The gut check stays the same regardless of the specific biology. When I encounter something that seems purely destructive, I ask: when was this useful, who did it protect, and at what life stage? And then: what did evolution build to keep this running even when disrupted? The answers aren’t always there. Sometimes things really are neutral drift, or developmental artifacts, or genuine misfires in environments our genomes weren’t built for. But asking the question changes how I approach the problem. In my experience, that’s usually worth the time.
Stay Curious,
Andrew




Love this... I use it every day when patients push back on sunscreen recommendations because they need vitamin D.
I remind them that we are now lucky to live long enough to die of skin cancer, and should take that into account when we buy our vitamin D supplements.

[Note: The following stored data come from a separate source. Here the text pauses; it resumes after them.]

(* ===== verification/_CoqProject ===== *)
-Q . S2P
Prelude.v
Unicode.v
Constants.v
Types.v
Wire.v
Path.v
Errors.v
Retry.v
HandleMap.v
Attributes.v
Cache.v
Signing.v
Ntlm.v
Sessions.v
Absfs.v
Server.v
FileOps.v
ServerData.v
Connect.v
Dir.v
Info.v
Ioctl.v
Dispatch.v
System.v
Lifecycle.v
Config.v
Url.v
Pool.v
Mock.v
Tree.v
MockServer.v
Client.v
ClientMock.v
ClientTree.v
Wrapper.v
(** Check and allocation are two critical sections, so two opens of one
    path that both check before either allocates leave two conflicting
    handles: an exclusive open does not exclude a concurrent one. *)
Theorem interleaved_opens_conflict :
  ∃ m1 m2 : FileHandleMap nat,
    let open f m := (Allocate (Some f) 0 (Some (Z.to_nat f)) (str "/a") false FILE_WRITE_DATA 0
                       1 0 3 10 m).2 in
    m1 = open 1 NewFileHandleMap ∧ m2 = open 2 m1
    ∧ CheckShareAccess (str "/a") FILE_WRITE_DATA 0 (@NewFileHandleMap nat) = true
    ∧ CheckShareAccess (str "/a") FILE_WRITE_DATA 0 m1 = false
    ∧ hm_wf m2 ∧ ¬ shares_ok (abs m2).
Proof.
  eexists _, _. cbv zeta. split; [reflexivity|]. split; [reflexivity|].
  split; [by vm_compute|]. split; [by vm_compute|]. split.
  - apply Allocate_wf; [|by vm_compute]. apply Allocate_wf; [|by vm_compute].
    apply NewFileHandleMap_wf.
  - intros H. specialize (H (mkFileID 1 1) (mkFileID 2 2)).
    set (o f id := mkOpenFile (F := nat) (mkFileID f id) (Some (Z.to_nat f)) (str "/a") false
      FILE_WRITE_DATA 0 1 0 0 0 3 10 false).
    specialize (H (o 1 1) (o 2 2)). discriminate H; by vm_compute.
Qed.

(** A rename through an open handle changes [of.Path] but not the path
    index, so the release looks the handle up under the new path: the entry
    under the old path stays, and an exclusive open there is refused for ever
    although no file is open. *)
Theorem rename_leaves_stale_path :
  let m := (Allocate (F := nat) (Some 1) 0 (Some 1%nat) (str "/a") false FILE_READ_DATA 0 1 0 3 10
              NewFileHandleMap).2 in
  let m' := (unlink (mkFileID 1 1) (update 0 (set_Path (str "/b")) m)).2 in
  abs m' = ∅ ∧ Count m' = 0
  ∧ CheckShareAccess (str "/a") FILE_READ_DATA FILE_SHARE_READ m' = false
  ∧ ¬ hm_wf m'.
Proof.
  cbv zeta. split; [by vm_compute|]. split; [by vm_compute|].
  assert (CheckShareAccess (str "/a") FILE_READ_DATA FILE_SHARE_READ
    (unlink (mkFileID 1 1) (update 0 (set_Path (str "/b")) (Allocate (F := nat) (Some 1) 0 (Some 1%nat)
      (str "/a") false FILE_READ_DATA 0 1 0 3 10 NewFileHandleMap).2)).2 = false) as Hc by by vm_compute.
  split; [done|]. intros Hwf. apply not_true_iff_false in Hc. apply Hc, CheckShareAccess_iff; [done|].
  assert (abs (unlink (mkFileID 1 1) (update 0 (set_Path (str "/b")) (Allocate (F := nat) (Some 1) 0
    (Some 1%nat) (str "/a") false FILE_READ_DATA 0 1 0 3 10 NewFileHandleMap).2)).2 = ∅) as -> by by vm_compute.
  apply map_Forall_empty.
Qed.
(* ===== verification/Cache.v ===== *)
(** * Metadata cache

    Models [cache.go].  The cache is a record of two maps and the access
    order; every operation runs under the cache's lock, so a history of the
    cache is a sequence of operations, each with the clock reading it made.
    The cached values (directory listings, file infos) are type parameters. *)

From stdpp Require Import base numbers list gmap sets fin_maps strings.
From S2P Require Import Prelude Path.

Open Scope Z_scope.

Record CacheConfig := mkCacheConfig {
  EnableCache : bool;
  DirCacheTTL : Z;      (* nanoseconds *)
  StatCacheTTL : Z;
  MaxCacheEntries : Z;
}.

Definition second : Z := 1000000000.

Definition DefaultCacheConfig : CacheConfig := {|
  EnableCache := false; DirCacheTTL := 5 * second; StatCacheTTL := 5 * second;
  MaxCacheEntries := 1000;
|}.

(** The index of the last slash. *)
Fixpoint last_slash (p : gostring) : option nat :=
  match p with
  | [] => None
  | c :: p =>
    match last_slash p with
    | Some i => Some (S i)
    | None => if bool_decide (c = slash) then Some 0%nat else None
    end
  end.

Definition getParentPath (path : gostring) : gostring :=
  if bool_decide (path = [slash]) || bool_decide (path = []) then [slash]
  else match last_slash path with
       | Some 0%nat => [slash]
       | Some i => take i path
       | None => [slash]
       end.

(** The directory a path lies in, on the elements of the path: all but the
    last, and the root when none is left.  The specifications of the cache use
    it; [getParentPath_eq] shows that the scan of the code computes it. *)
Definition parent_dir (path : gostring) : gostring :=
  match join_with slash (removelast (split_on slash path)) with
  | [] => [slash]
  | d => d
  end.

Lemma last_slash_none l : slash ∉ l → last_slash l = None.
Proof.
  induction l as [|x l IH]; intros Hl; [done|]. simpl. rewrite IH by set_solver.
  by rewrite bool_decide_false by set_solver.
Qed.

Lemma last_slash_app a b : slash ∉ b → last_slash (a ++ slash :: b) = Some (length a).
Proof.
  intros Hb. induction a as [|x a IH]; simpl; [by rewrite last_slash_none|]. by rewrite IH.
Qed.

Lemma last_slash_split p : slash ∉ p ∨ ∃ a b, p = a ++ slash :: b ∧ slash ∉ b.
Proof.
  induction p as [|x p [IH|(a & b & -> & Hb)]]; [left; set_solver| |right; by exists (x :: a), b].
  destruct (decide (x = slash)) as [->|]; [right; by exists [], p|left; set_solver].
Qed.

(** The scan for the last separator finds the parent directory, of any path. *)
Lemma getParentPath_eq p : getParentPath p = parent_dir p.
Proof.
  unfold getParentPath, parent_dir. destruct (last_slash_split p) as [Hp|(a & b & -> & Hb)].
  - rewrite last_slash_none, split_on_single by done. by destruct (_ || _).
  - rewrite last_slash_app, split_on_app, (split_on_single slash b), removelast_last, join_split by done.
    destruct a as [|x a]; cbn [length app]; [by destruct (_ || _)|].
    rewrite !bool_decide_false by (by destruct a). cbn [orb take]. by rewrite take_app_length.
Qed.

Section cache.
Context {D I : Type}.   (* []fs.DirEntry, fs.FileInfo *)

Record metadataCache := mkCache {
  c_config : CacheConfig;
  c_dirCache : gmap gostring (D * Z);
  c_statCache : gmap gostring (I * Z);
  c_accessOrder : list gostring;
  c_enabled : bool;
}.

(** [make] panics on a negative capacity of the access order. *)
Definition newMetadataCache (config : CacheConfig) : outcome metadataCache :=
  let config := {|
    EnableCache := EnableCache config;
    DirCacheTTL := if DirCacheTTL config =? 0 then 5 * second else DirCacheTTL config;
    StatCacheTTL := if StatCacheTTL config =? 0 then 5 * second else StatCacheTTL config;
    MaxCacheEntries := if MaxCacheEntries config =? 0 then 1000 else MaxCacheEntries config;
  |} in
  if MaxCacheEntries config <? 0 then Panic
  else Ok (mkCache config ∅ ∅ [] (EnableCache config)).

Definition getDirEntries (now : Z) (path : gostring) (c : metadataCache) : option D :=
  if negb (c_enabled c) || (DirCacheTTL (c_config c) =? 0) then None
  else match c_dirCache c !! path with
       | None => None
       | Some (entries, cachedAt) =>
         if DirCacheTTL (c_config c) <? now - cachedAt then None else Some entries
       end.

Definition getStatInfo (now : Z) (path : gostring) (c : metadataCache) : option I :=
  if negb (c_enabled c) || (StatCacheTTL (c_config c) =? 0) then None
  else match c_statCache c !! path with
       | None => None
       | Some (info, cachedAt) =>
         if StatCacheTTL (c_config c) <? now - cachedAt then None else Some info
       end.

Definition trackAccess (path : gostring) (c : metadataCache) : metadataCache := {|
  c_config := c_config c; c_dirCache := c_dirCache c; c_statCache := c_statCache c;
  c_accessOrder := remove_first (λ p, bool_decide (p = path)) (c_accessOrder c) ++ [path];
  c_enabled := c_enabled c;
|}.

Definition total (c : metadataCache) : Z :=
  Z.of_nat (size (c_dirCache c)) + Z.of_nat (size (c_statCache c)).

(** [for i := 0; i < n && len(c.accessOrder) > 0; i++] *)
Fixpoint evict (n : nat) (c : metadataCache) : metadataCache :=
  match n, c_accessOrder c with
  | S n, oldestPath :: rest =>
    evict n {|
      c_config := c_config c;
      c_dirCache := delete oldestPath (c_dirCache c);
      c_statCache := delete oldestPath (c_statCache c);
      c_accessOrder := rest;
      c_enabled := c_enabled c;
    |}
  | _, _ => c
  end.

Definition evictIfNeeded (c : metadataCache) : metadataCache :=
  if total c <=? MaxCacheEntries (c_config c) then c
  else evict (Z.to_nat (total c - MaxCacheEntries (c_config c))) c.

Definition putDirEntries (now : Z) (path : gostring) (entries : D) (c : metadataCache) : metadataCache :=
  if negb (c_enabled c) || (DirCacheTTL (c_config c) =? 0) then c
  else
    mkCache (c_config c) (<[path := (entries, now)]> (c_dirCache c)) (c_statCache c)
      (c_accessOrder c) (c_enabled c)
    |> trackAccess path |> evictIfNeeded.

Definition putStatInfo (now : Z) (path : gostring) (info : I) (c : metadataCache) : metadataCache :=
  if negb (c_enabled c) || (StatCacheTTL (c_config c) =? 0) then c
  else
    mkCache (c_config c) (c_dirCache c) (<[path := (info, now)]> (c_statCache c))
      (c_accessOrder c) (c_enabled c)
    |> trackAccess path |> evictIfNeeded.

Definition invalidate (path : gostring) (c : metadataCache) : metadataCache :=
  if negb (c_enabled c) then c
  else {|
    c_config := c_config c;
    c_dirCache := delete (getParentPath path) (delete path (c_dirCache c));
    c_statCache := delete path (c_statCache c);
    c_accessOrder := c_accessOrder c;
    c_enabled := c_enabled c;
  |}.

Definition invalidateAll (c : metadataCache) : metadataCache :=
  if negb (c_enabled c) then c
  else {|
    c_config := c_config c; c_dirCache := ∅; c_statCache := ∅; c_accessOrder := [];
    c_enabled := c_enabled c;
  |}.

Record CacheStats := mkStats {
  st_Enabled : bool; st_DirCacheEntries : Z; st_StatCacheEntries : Z;
  st_TotalEntries : Z; st_MaxEntries : Z;
}.

Definition Cache_Stats (c : metadataCache) : CacheStats := {|
  st_Enabled := c_enabled c;
  st_DirCacheEntries := Z.of_nat (size (c_dirCache c));
  st_StatCacheEntries := Z.of_nat (size (c_statCache c));
  st_TotalEntries := Z.of_nat (size (c_dirCache c)) + Z.of_nat (size (c_statCache c));
  st_MaxEntries := MaxCacheEntries (c_config c);
|}.

(* ---------------------------------------------------------------- *)
(** ** Histories and their specification *)

Inductive cop :=
| PutDir (now : Z) (path : gostring) (entries : D)
| PutStat (now : Z) (path : gostring) (info : I)
| Invalidate (path : gostring)
| InvalidateAll.

Definition run_cop (op : cop) (c : metadataCache) : metadataCache :=
  match op with
  | PutDir now p d => putDirEntries now p d c
  | PutStat now p i => putStatInfo now p i c
  | Invalidate p => invalidate p c
  | InvalidateAll => invalidateAll c
  end.

Definition run_cops (ops : list cop) (c : metadataCache) : metadataCache :=
  foldl (λ c op, run_cop op c) c ops.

Thank you, Andrew. I agree that evolution is a valuable frame to understand disease. Even for conditions we label “genetic,” it was often environmental pressure that selected those traits in the first place. As an environmental epidemiologist, I can’t stop at the explanation that some conditions persist simply because they emerge after reproductive age. That may explain why natural selection doesn’t eliminate them. It doesn’t explain why they manifest — or worsen — when they do. So I add another variable: exposure. If amyloid serves protective functions under certain conditions, trouble may begin when susceptibility meets the wrong environment. ApoE4, for example, alters how the brain handles amyloid and increases vulnerability to Alzheimer’s disease. Add environmental stressors — such as lead exposure — and risk may rise further. The same pattern appears elsewhere. Cystic fibrosis is genetic, but exposure to secondhand smoke or elevated air pollution can make exacerbations more frequent and more severe.